The most widely known and used antiplatelet drug is aspirin. Other antiplatelet drugs include clopidogrel (Plavix), ticlopidine (Ticlid), dipyridamole (Persantine) and Aggrenox, a combination of dipyridamole and aspirin.
Anticoagulants reduce stroke risk by reducing the ability of the blood to clot. The most commonly used anticoagulants include warfarin (Coumadin) and heparin.
Researchers have conducted numerous studies to find out whether anticoagulants or antiplatelet drugs are better at preventing strokes. Several trials in patients with chronic atrial fibrillation, a common heart condition in which the heart rhythm is abnormal, find warfarin is best. But warfarin carries a risk of bleeding that requires careful monitoring of blood levels with regular blood tests. Aspirin is also a modestly effective therapy in atrial fibrillation.

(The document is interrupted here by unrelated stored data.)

Lemma normalized h p scheme : host_ok h → port_ok p →
  normalizedHostPort (hostport h p) scheme = Some (to_lower h, port_of scheme p).
Proof.
  intros (Hne & Hh & Hip) Hp0. assert (Hp : string_forallb host_byte p = true).
  { eapply string_forallb_impl; [|exact Hp0]. apply digit_facts. }
  assert (Hg : ∀ s, string_forallb host_byte s = true → string_forallb graphic s = true).
  { intros s Hs. eapply string_forallb_impl; [|exact Hs]. by intros x (? & _)%host_byte_facts. }
  assert (Hf : ∀ c, c = ":"%char ∨ c = "["%char ∨ c = "]"%char → contains_byte c h = false).
  { intros c Hc. apply host_free; [done|]. intros x (_ & _ & ? & ? & ?)%host_byte_facts.
    by destruct Hc as [->|[->| ->]]. }
  unfold normalizedHostPort.
  assert (Ht : trim_space (hostport h p) = hostport h p).
  { apply trim_space_graphic. unfold hostport. case_decide; [by apply Hg|].
    rewrite string_forallb_app. simpl. by rewrite !Hg. }
  rewrite Ht. rewrite decide_False by (unfold hostport; case_decide; by destruct h).
  assert (Hs : match SplitHostPort (hostport h p) with
               | Ok hp => Some hp
               | Err e => if contains e "missing port in address" then Some (hostport h p, "") else None
               end = Some (h, p)).
  { unfold hostport. case_decide as E.
    - subst p. unfold SplitHostPort. rewrite last_index_none by (apply Hf; tauto).
      unfold addr_error. rewrite decide_False by done.
      rewrite <- !string_app_assoc. by rewrite contains_behind.
    - by rewrite split_plain. }
  rewrite Hs. unfold trim_prefix, trim_suffix.
  rewrite (proj1 (no_prefix "[" h (Hf "["%char ltac:(tauto)))), (proj2 (no_prefix "]" h (Hf "]"%char ltac:(tauto)))).
  rewrite trim_space_graphic by by apply Hg. rewrite decide_False by done. rewrite Hip. done.
Qed.

(** What [url.Parse] promises of an origin. *)
Definition parses_origins : Prop := ∀ s h p, s = "http" ∨ s = "https" → host_ok h → port_ok p →
  ParseURL (s +:+ "://" +:+ hostport h p) = Some {| Scheme := s; URLHost := hostport h p |}.

(** The check of an origin with a host name. *)
Lemma origin_checked r s h p h' p' :
  parses_origins →
  s = "http" ∨ s = "https" → host_ok h → port_ok p → host_ok h' → port_ok p' →
  header r "Origin" = s +:+ "://" +:+ hostport h' p' → Host r = hostport h p →
  validateCSRFOrigin r trusted =
    bool_decide (to_lower h' = to_lower h ∧ port_of s p' = port_of (requestScheme r trusted) p).
Proof.
  intros Hparse Hs Hh Hp Hh' Hp' Ho Hhost.
  assert (Hgr : string_forallb (λ c, graphic c && is_ascii_byte c) (s +:+ "://" +:+ hostport h' p') = true).
  { rewrite !string_forallb_app.
    assert (Hx : ∀ x, string_forallb host_byte x = true → string_forallb (λ c, graphic c && is_ascii_byte c) x = true).
    { intros x Hx. eapply string_forallb_impl; [|exact Hx]. intros c (? & ? & _)%host_byte_facts. by apply andb_true_iff. }
    assert (Hhp : string_forallb (λ c, graphic c && is_ascii_byte c) (hostport h' p') = true).
    { unfold hostport. case_decide; [by apply Hx, Hh'|]. rewrite string_forallb_app. cbn [string_forallb].
      rewrite (Hx h') by apply Hh'. rewrite (Hx p') by (eapply string_forallb_impl; [apply digit_facts|done]). done. }
    rewrite Hhp. by destruct Hs as [->| ->]. }
  unfold validateCSRFOrigin. rewrite Ho, trim_space_graphic.
    2: { eapply string_forallb_impl; [|exact Hgr]. by intros c [? _]%andb_true_iff. }
    rewrite decide_False by (destruct Hs as [->| ->]; done).
    assert (Hasc : is_ascii (s +:+ "://" +:+ hostport h' p') = true).
    { eapply string_forallb_impl; [|exact Hgr]. by intros c [_ ?]%andb_true_iff. }
    assert (Hnull : EqualFold (s +:+ "://" +:+ hostport h' p') "null" = false).
    { unfold EqualFold. rewrite Hasc. simpl. rewrite !to_lower_ascii by done.
      apply bool_decide_eq_false. by destruct Hs as [->| ->]. }
    rewrite Hnull, Hparse by done. cbn [URLHost Scheme].
    rewrite decide_False; [|intros [E|E]; [unfold hostport in E; case_decide; destruct Hh' as (? & _); by destruct h'
                                        |by destruct Hs as [->| ->]]].
    rewrite (bool_decide_eq_true_2 (s = "http" ∨ s = "https")) by done. simpl negb. cbv iota.
    rewrite Hhost, !normalized by done.
    assert (Hl : ∀ x, host_ok x → is_ascii x = true).
    { intros x (_ & Hx & _). eapply string_forallb_impl; [|exact Hx]. by intros c (_ & ? & _)%host_byte_facts. }
    unfold EqualFold. rewrite !is_ascii_to_lower by (by apply Hl). simpl andb.
    rewrite !to_lower_idemp by (by apply Hl). apply eq_true_iff_eq.
    by rewrite andb_true_iff, !bool_decide_eq_true.
Qed.

(** C24: a request that changes something and has a valid token passes when it has no
    origin; when it has an [http] or [https] origin whose host is a name of letters, digits,
    hyphens, dots and underscores, no address, and is for such a host itself, it passes
    exactly when the two hosts and ports are the same, a missing port being the one of the scheme; the schemes
    themselves are not compared. *)
Theorem csrf_same_origin ts r l :
  safe_method (Method r) = false → enabled ts = true → authExemptPath (Path r) = false → allows ts r = true →
  (trim_space (header r "Origin") = "" → mux cfg trusted now ts AdminAPI r l = Some (l, Handled false r)) ∧
  ∀ s h p h' p', parses_origins →
    s = "http" ∨ s = "https" → host_ok h → port_ok p → host_ok h' → port_ok p' →
    header r "Origin" = s +:+ "://" +:+ hostport h' p' → Host r = hostport h p →
    mux cfg trusted now ts AdminAPI r l =
      Some (l, if decide (to_lower h' = to_lower h ∧ port_of s p' = port_of (requestScheme r trusted) p)
               then Handled false r else ErrorResponse 403 "csrf_origin_mismatch").
Proof.
  intros Hmeth Hen Hex Hal.
  assert (Hreq : ∀ next, requireToken ts next r = next r).
  { intros next. unfold requireToken. unfold allows in Hal. case_decide as E; [done|].
    by rewrite bool_decide_eq_false_2, Hal by done. }
  unfold mux, authMiddleware. rewrite Hen, Hex. simpl negb. cbv iota. rewrite Hreq.
  unfold csrfMiddleware, enforceCSRF. rewrite Hmeth. split.
  - intros Ho. unfold validateCSRFOrigin. by rewrite Ho.
  - intros s h p h' p' Hparse Hs Hh Hp Hh' Hp' Ho Hhost. rewrite (origin_checked r s h p h' p') by done.
    case_bool_decide as E; [by rewrite decide_True|by rewrite decide_False].
Qed.

(** A tool call of the MCP endpoint has the credential of its caller, whatever the request of
    the tool carries. *)
Lemma inproc_credential ts next outer req l l' x :
  enabled ts = true → mcpHandler ts true next outer l = Some (l', x) → x ≠ ErrorResponse 401 "unauthorized" →
  credentialToken (inproc_request outer req) = credentialToken outer ∧
  allows ts (inproc_request outer req) = allows ts outer.
Proof.
  intros He Hm Hx. assert (Hb : has_prefix "Bearer " (header outer "Authorization") = true).
  { unfold mcpHandler, respond in Hm. rewrite He in Hm. cbn [negb andb] in Hm. apply not_false_iff_true. intros E.
    rewrite E in Hm. simpl in Hm. congruence. }
  assert (Hc : credentialToken (inproc_request outer req) = credentialToken outer).
  { unfold credentialToken. rewrite Hb.
    assert (Hh : header (inproc_request outer req) "Authorization" = header outer "Authorization").
    { unfold header at 1, inproc_request. simpl. rewrite decide_False by (intros E; by rewrite E in Hb).
      by rewrite lookup_insert_eq. }
    by rewrite Hh, Hb. }
  split; [done|]. unfold allows. by rewrite Hc.
Qed.
End access.

(** ** Witnesses *)

#[local] Existing Instance ascii_unicode.
#[local] Existing Instance text_netip.

(** A digest that keeps 32 bytes, and a parser of origins. *)
Definition zeros : string := String.concat "" (replicate 32 "0").
#[local] Instance toy_web : WebLib :=
  {| Sha256 := λ s, take_bytes 32 (s +:+ zeros);
     ParseURL := λ s, if has_prefix "https://" s then Some {| Scheme := "https"; URLHost := trim_prefix s "https://" |}
                      else if has_prefix "http://" s then Some {| Scheme := "http"; URLHost := trim_prefix s "http://" |}
                      else None;
     CanonIP := λ _, None |}.

Lemma toy_digest s : String.length (Sha256 s) = 32%nat.
Proof. apply take_bytes_length. rewrite string_app_length. change (String.length zeros) with 32%nat. lia. Qed.

Lemma toy_parses : parses_origins.
Proof.
  intros s h p [->| ->] _ _; reflexivity.
Qed.

Definition demo_auth : AuthConfig :=
  {| AdminTokens := [{| Label := "ops"; Hash := hashToken "s3 cret" |}]; ProtectPublic := true |}.
Definition demo_set : tokenSet :=
  {| enabled := true; protectPublic := true; tokens := [{| label := "ops"; hash := Sha256 "s3 cret" |}] |}.
Definition demo_cfg : Config := {| ListenAddr := ":8080"; PublicURL := "" |}.
Definition demo_proxies : list (@Prefix text_netip) := ["192."].
Definition demo_limits : limiters := {| rateLimiter := None; getRateLimiter := None |}.
Definition request (meth path : string) (h : list (string * list string)) (tok : option string) : Request :=
  {| Method := meth; Path := path; Host := "dns.example.org:8443"; RemoteAddr := "10.0.0.9:1024"; TLS := true;
     Header := list_to_map h; FormToken := tok; JSONToken := tok |}.

Lemma demo_set_ok : newTokenSet demo_auth = Ok demo_set.
Proof. vm_compute. reflexivity. Qed.

Lemma gates_need_token_witness :
  newTokenSet demo_auth = Ok demo_set ∧
  ∃ x, Handler demo_cfg [] 0 demo_set (PublicAPI true) (request "GET" "/pub/api/v1/jobs/1" [("Cookie", ["gm_admin=guess"])] None)
    demo_limits = Some (demo_limits, x) ∧ x = ErrorResponse 401 "unauthorized".
Proof.
  split; [exact demo_set_ok|].
  destruct (gates_need_token demo_cfg [] 0 demo_auth demo_set (PublicAPI true)
    (request "GET" "/pub/api/v1/jobs/1" [("Cookie", ["gm_admin=guess"])] None) demo_limits demo_set_ok) as (x & Hx & _).
  - reflexivity.
  - right. intros (a & [->|[]%elem_of_nil]%elem_of_cons & E). vm_compute in E. discriminate.
  - exists x. split; [exact Hx|]. vm_compute in Hx. congruence.
Defined.

Lemma forwarded_headers_ignored_witness :
  let r xs := request "POST" "/pub/api/v1/jobs" (("Authorization", ["Bearer s3 cret"]) :: xs) None in
  blind <$> Handler demo_cfg demo_proxies 0 demo_set (PublicAPI false) (r [("X-Forwarded-For", ["1.2.3.4"])]) demo_limits =
  blind <$> Handler demo_cfg demo_proxies 0 demo_set (PublicAPI false) (r []) demo_limits.
Proof.
  intros r. apply (forwarded_headers_ignored demo_cfg demo_proxies 0 demo_set (PublicAPI false) (r []) demo_limits);
    vm_compute; reflexivity.
Defined.


Lemma csrf_same_origin_witness :
  mux demo_cfg [] 0 demo_set AdminAPI
    (request "POST" "/api/v1/jobs" [("Authorization", ["Bearer s3 cret"]); ("Origin", ["https://evil.example.org:8443"])] None)
    demo_limits = Some (demo_limits, ErrorResponse 403 "csrf_origin_mismatch").
Proof.
  destruct (csrf_same_origin demo_cfg [] 0 demo_set
    (request "POST" "/api/v1/jobs" [("Authorization", ["Bearer s3 cret"]); ("Origin", ["https://evil.example.org:8443"])] None)
    demo_limits) as [_ Hc]; [reflexivity..|].
  rewrite (Hc "https" "dns.example.org" "8443" "evil.example.org" "8443" toy_parses);
    try reflexivity; try (by right); repeat split; discriminate.
Defined.

(** A token with a semicolon can log in, and its cookie is refused. *)
Example semicolon_login :
  let ts := {| enabled := true; protectPublic := false; tokens := [{| label := "odd"; hash := Sha256 "a;b" |}] |} in
  handleSession demo_cfg [] ts (request "POST" "/api/v1/session" [] (Some "a;b")) demo_limits =
    Some (demo_limits, SetCookie "ab" true) ∧
  allows ts (request "GET" "/api/v1/jobs" [("Cookie", [sent "" "ab"])] None) = false.
Proof. by vm_compute. Qed.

For most people who have had a stroke but who don’t have atrial fibrillation, there’s no evidence that warfarin or other anticoagulants are any better than aspirin. This was clearly demonstrated in two government-sponsored studies, the Warfarin Aspirin Recurrent Stroke Study (WARSS) and the Warfarin Aspirin Symptomatic Intracranial Disease (WASID) trial, as well as in the European/Australian Stroke Prevention in Reversible Ischaemia Trial (ESPRIT).
At this point, the American Heart Association says people with atrial fibrillation at high risk for stroke should probably be treated with warfarin instead of aspirin unless there are reasons not to do so. In people under age 75 and at low risk for stroke, aspirin is the standard treatment.
Neuroprotective agents are being developed to protect the brain from secondary injury caused by stroke. If given quickly enough after a stroke, these drugs may help minimize the damage that results from brain cells being deprived of oxygen. Although no neuroprotectants are currently approved for use in stroke, many are being studied. There are several classes of neuroprotectants that show promise for future therapy, including antioxidants, glutamate antagonists, statins and anti-inflammatory agents.
Surgery
Surgery can be used in some situations to prevent stroke, to treat acute stroke or to repair blood vessel damage or malformations in and around the brain from a stroke. There are two main types of surgery for stroke prevention and treatment: carotid endarterectomy to prevent ischemic stroke, and surgery to remove or repair blood vessel malformations or aneurysms to prevent hemorrhagic stroke.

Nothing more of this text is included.